In the entries below, find the line with "8] 8 = true" and the line with "(** C6. Four"; give again those lines and every line between them, exactly.
=-=-=-=-=
(** C4 as the specification words it fails: the pending set is empty and reviewer 7
    still has an edit session (its record was approved by command); reviewer
    8, who is authorised, confirms the clearing.  The session of reviewer 7
    is still there afterwards. *)
Lemma clear_on_empty_keeps_sessions :
  pending_messages (moderation_queue stale_session_state) = []
  ∧ correction_states stale_session_state !! 7
    = Some (mkSession "deadbeef" "waiting_correction")
  ∧ is_admin [7; 8] 8 = true
  ∧ snd (handle_clear_confirm_yes_callback [7; 8] 8 stale_session_state)
    = ClearAlreadyEmpty
  ∧ correction_states
      (fst (handle_clear_confirm_yes_callback [7; 8] 8 stale_session_state)) !! 7
    = Some (mkSession "deadbeef" "waiting_correction")
  ∧ correction_states
      (fst (handle_clear_confirm_yes_callback [7; 8] 8 stale_session_state)) ≠ ∅.
Proof.
  assert (H : correction_states
      (fst (handle_clear_confirm_yes_callback [7; 8] 8 stale_session_state)) !! 7
    = Some (mkSession "deadbeef" "waiting_correction")) by (vm_compute; reflexivity).
  repeat split; try (vm_compute; reflexivity).
  intros He. rewrite He in H. by rewrite lookup_empty in H.
Qed.

(** ** The intake queue *)

Section Heap.
Import Intake.
























End Heap.




(** C6. Four requesters never served before submit at the clock readings 5,
    7, 7 and 9.  Each submission is queued with priority 0 and none raises.
    The worker's first [get] compares the two tuples of reading 7, whose
    priority and time agree, so their dictionaries are compared and
    [TypeError] is raised: the tuple of reading 5, the earliest, has left
    the heap and reaches no worker, and its requester is not stamped.  The
    second [get] raises in the same way and loses the tuple of reading 9.
    The two tuples of reading 7 are then served and the queue is empty: of
    four requests two were never processed.  And of two first-time
    requesters who submit at one clock reading, the second has
    [add_message] raise [TypeError]. *)
Theorem tied_clock_readings_lose_requests :
  let submitted := Intake.submit_all four_submissions empty_intake in
  let worked := Intake.work_all [10; 11; 12; 13; 14] (fst submitted) in
  snd submitted = [None; None; None; None]
  ∧ Intake.entry_key <$> Intake.items (Intake.queue (fst submitted))
    = [(0, 5); (0, 7); (0, 7); (0, 9)]
  ∧ snd worked
    = [ Intake.Failed Intake.TypeError;
        Intake.Failed Intake.TypeError;
        Intake.Got (Intake.mkEntry 0 7 (Intake.mkIntakeData 202 2 "question B" 7));
        Intake.Got (Intake.mkEntry 0 7 (Intake.mkIntakeData 203 3 "question C" 7));
        Intake.TimedOut ]
  ∧ Intake.items (Intake.queue (fst worked)) = []
  ∧ Intake.user_last_processed (fst worked) !! 1 = None
  ∧ Intake.user_last_processed (fst worked) !! 4 = None
  ∧ snd (Intake.submit_all
           [ (Intake.mkIntakeData 301 1 "first" 20, 20);
             (Intake.mkIntakeData 302 2 "second" 20, 20) ] empty_intake)
    = [None; Some Intake.TypeError].
Proof. cbv zeta. split_and!; vm_compute; reflexivity. Qed.





(** ** Reminders *)

Lemma should_send_reminder_iff now msg :
  should_send_reminder now msg = true ↔
    truthy_id (editing_admin_id msg) = false
    ∧ reminder_count msg < 4
    ∧ schedule_get (reminder_count msg + 1) 3600 reminder_schedule
      ≤ now - default (timestamp msg) (last_reminder_time msg).
Proof.
  unfold should_send_reminder.
  destruct (truthy_id (editing_admin_id msg)); [by split; [|intros [? _]]|].
  destruct (Z.ltb_spec (reminder_count msg) 4).
  - rewrite Z.geb_le. destruct (last_reminder_time msg); simpl; split; intros; try done; tauto.
  - split; [done | lia].
Qed.

Lemma remind_one_count now msg :
  reminder_count (remind_one now msg)
  = if should_send_reminder now msg then reminder_count msg + 1 else reminder_count msg.
Proof. unfold remind_one. by destruct (should_send_reminder now msg). Qed.

Lemma remind_over_count times msg :
  reminder_count (fst (remind_over times msg))
  = reminder_count msg + snd (remind_over times msg)
  ∧ 0 ≤ snd (remind_over times msg)
  ∧ (reminder_count msg ≤ 4 → reminder_count (fst (remind_over times msg)) ≤ 4).
Proof.
  revert msg. induction times as [|now times IH]; intros msg; simpl.
  - lia.
  - destruct (IH (remind_one now msg)) as (H1 & H2 & H3).
    destruct (remind_over times (remind_one now msg)) as [msg' n]. simpl in *.
    rewrite remind_one_count in H1, H3.
    destruct (should_send_reminder now msg) eqn:E.
    + apply should_send_reminder_iff in E. lia.
    + lia.
Qed.

Lemma remind_all_records admins reachable disabled now items :
  fst (fst (remind_all admins reachable disabled now items))
  = map (λ kv, (fst kv, remind_one now (snd kv))) items.
Proof.
  induction items as [|[k m] items IH]; [done|]. simpl.
  destruct (remind_all admins reachable disabled now items) as [[rest' ds] c].
  simpl in IH. unfold remind_one.
  destruct (should_send_reminder now m); simpl; by rewrite IH.
Qed.

Lemma reminder_recipients_spec admins disabled msg a :
  a ∈ reminder_recipients admins disabled msg ↔
    a ∈ admins
    ∧ (a ∉ disabled)
    ∧ ¬ (truthy_id (editing_admin_id msg) = true ∧ editing_admin_id msg = Some a).
Proof.
  unfold reminder_recipients.
  rewrite list_elem_of_In, filter_In, <- list_elem_of_In.
  rewrite andb_true_iff, !negb_true_iff, andb_false_iff.
  rewrite !bool_decide_eq_false.
  destruct (truthy_id (editing_admin_id msg)).
  - split.
    + intros (Ha & [[?|Hne] Hd]); [done|]. repeat split; [done..|].
      intros [_ He]. by rewrite He in Hne.
    + intros (Ha & Hd & Hne). repeat split; [done| |done].
      right. intros He. apply Hne. by split.
  - split.
    + intros (Ha & _ & Hd). repeat split; [done..|]. by intros [? _].
    + intros (Ha & Hd & _). repeat split; [done| |done]. by left.
Qed.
=-=-=-=-=
(Output)
  ∧ is_admin [7; 8] 8 = true
  ∧ snd (handle_clear_confirm_yes_callback [7; 8] 8 stale_session_state)
    = ClearAlreadyEmpty
  ∧ correction_states
      (fst (handle_clear_confirm_yes_callback [7; 8] 8 stale_session_state)) !! 7
    = Some (mkSession "deadbeef" "waiting_correction")
  ∧ correction_states
      (fst (handle_clear_confirm_yes_callback [7; 8] 8 stale_session_state)) ≠ ∅.
Proof.
  assert (H : correction_states
      (fst (handle_clear_confirm_yes_callback [7; 8] 8 stale_session_state)) !! 7
    = Some (mkSession "deadbeef" "waiting_correction")) by (vm_compute; reflexivity).
  repeat split; try (vm_compute; reflexivity).
  intros He. rewrite He in H. by rewrite lookup_empty in H.
Qed.

(** ** The intake queue *)

Section Heap.
Import Intake.
























End Heap.




(** C6. Four requesters never served before submit at the clock readings 5,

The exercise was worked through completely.